### Task prompt
Below are lines of data, and only some are wanted. Please repeat exactly those from the line that has "(** The objects" through the line that has "Definition build_want (refCommits".

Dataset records
(* ===== verification/PackBuilder.v ===== *)
(** * Building packs for a fetch (kailab/sshserver/pack_builder.go, gitpack.go)

    The selection of the objects a client lacks and the choice of deltas for
    thin packs, on any object store with the [ObjectStoreLaws]. *)

From S2P Require Import Prelude Sha1 PktLine Delta GitPack ObjectStore ObjectGraph.
Local Open Scope Z_scope.

(** ** Data *)

Record RefCommitInfo := mk_RefCommitInfo {
  rc_Commit : GitObject;
  rc_Objects : list GitObject;
}.

Record PackRequest := mk_PackRequest {
  pr_Wants : list string;
  pr_Haves : list string;
  pr_Done : bool;
  pr_ThinPack : bool;
  pr_OFSDelta : bool;
  pr_RefDelta : bool;
  pr_Depth : Z;
}.

Record PackResult := mk_PackResult { pr_ShallowCommits : list string }.

Inductive build_error :=
| ErrRefAdapter              (* the adapter failed *)
| ErrRefAdapterRequired
| ErrUnknownWant (want : string)
| ErrFuel
| ErrWritePack (e : pack_error).

(** ** Selection of objects *)

Record build_state := mk_build_state {
  bs_objects : list GitObject;
  bs_shallowCommits : list string;
  bs_seen : gset string;
}.

(** [if !seen[obj.OID] { seen[obj.OID] = true; objects = append(objects, obj) }] *)
Definition add_object (st : build_state) (obj : GitObject) : build_state :=
  if decide (go_OID obj ∈ bs_seen st) then st
  else mk_build_state (bs_objects st ++ [obj]) (bs_shallowCommits st)
         ({[go_OID obj]} ∪ bs_seen st).

(** The objects of one ref, as the map the depth-limited walk runs on. *)
Definition all_objects (info : RefCommitInfo) : gmap string GitObject :=
  foldl (λ m obj, <[go_OID obj := obj]> m)
    {[ go_OID (rc_Commit info) := rc_Commit info ]} (rc_Objects info).

Definition build_want (refCommits : gmap string RefCommitInfo) (haves : gset string)
    (depth : Z) (st : build_state) (want : string) : res build_error build_state :=
  if decide (want ∈ haves) then Ok st
  else
    match refCommits !! want with
    | None => Err (ErrUnknownWant want)
    | Some info =>
      if 0 <? depth then
        '(collected, shallow) ← map_err (λ _, ErrFuel)
          (collectCommitObjectsWithDepth (all_objects info) depth (go_OID (rc_Commit info)));
        let st := foldl add_object st collected in
        Ok (mk_build_state (bs_objects st) (bs_shallowCommits st ++ shallow) (bs_seen st))
      else Ok (foldl add_object (add_object st (rc_Commit info)) (rc_Objects info))
    end.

### Exercise response
(** The objects of one ref, as the map the depth-limited walk runs on. *)
Definition all_objects (info : RefCommitInfo) : gmap string GitObject :=
  foldl (λ m obj, <[go_OID obj := obj]> m)
    {[ go_OID (rc_Commit info) := rc_Commit info ]} (rc_Objects info).

Definition build_want (refCommits : gmap string RefCommitInfo) (haves : gset string)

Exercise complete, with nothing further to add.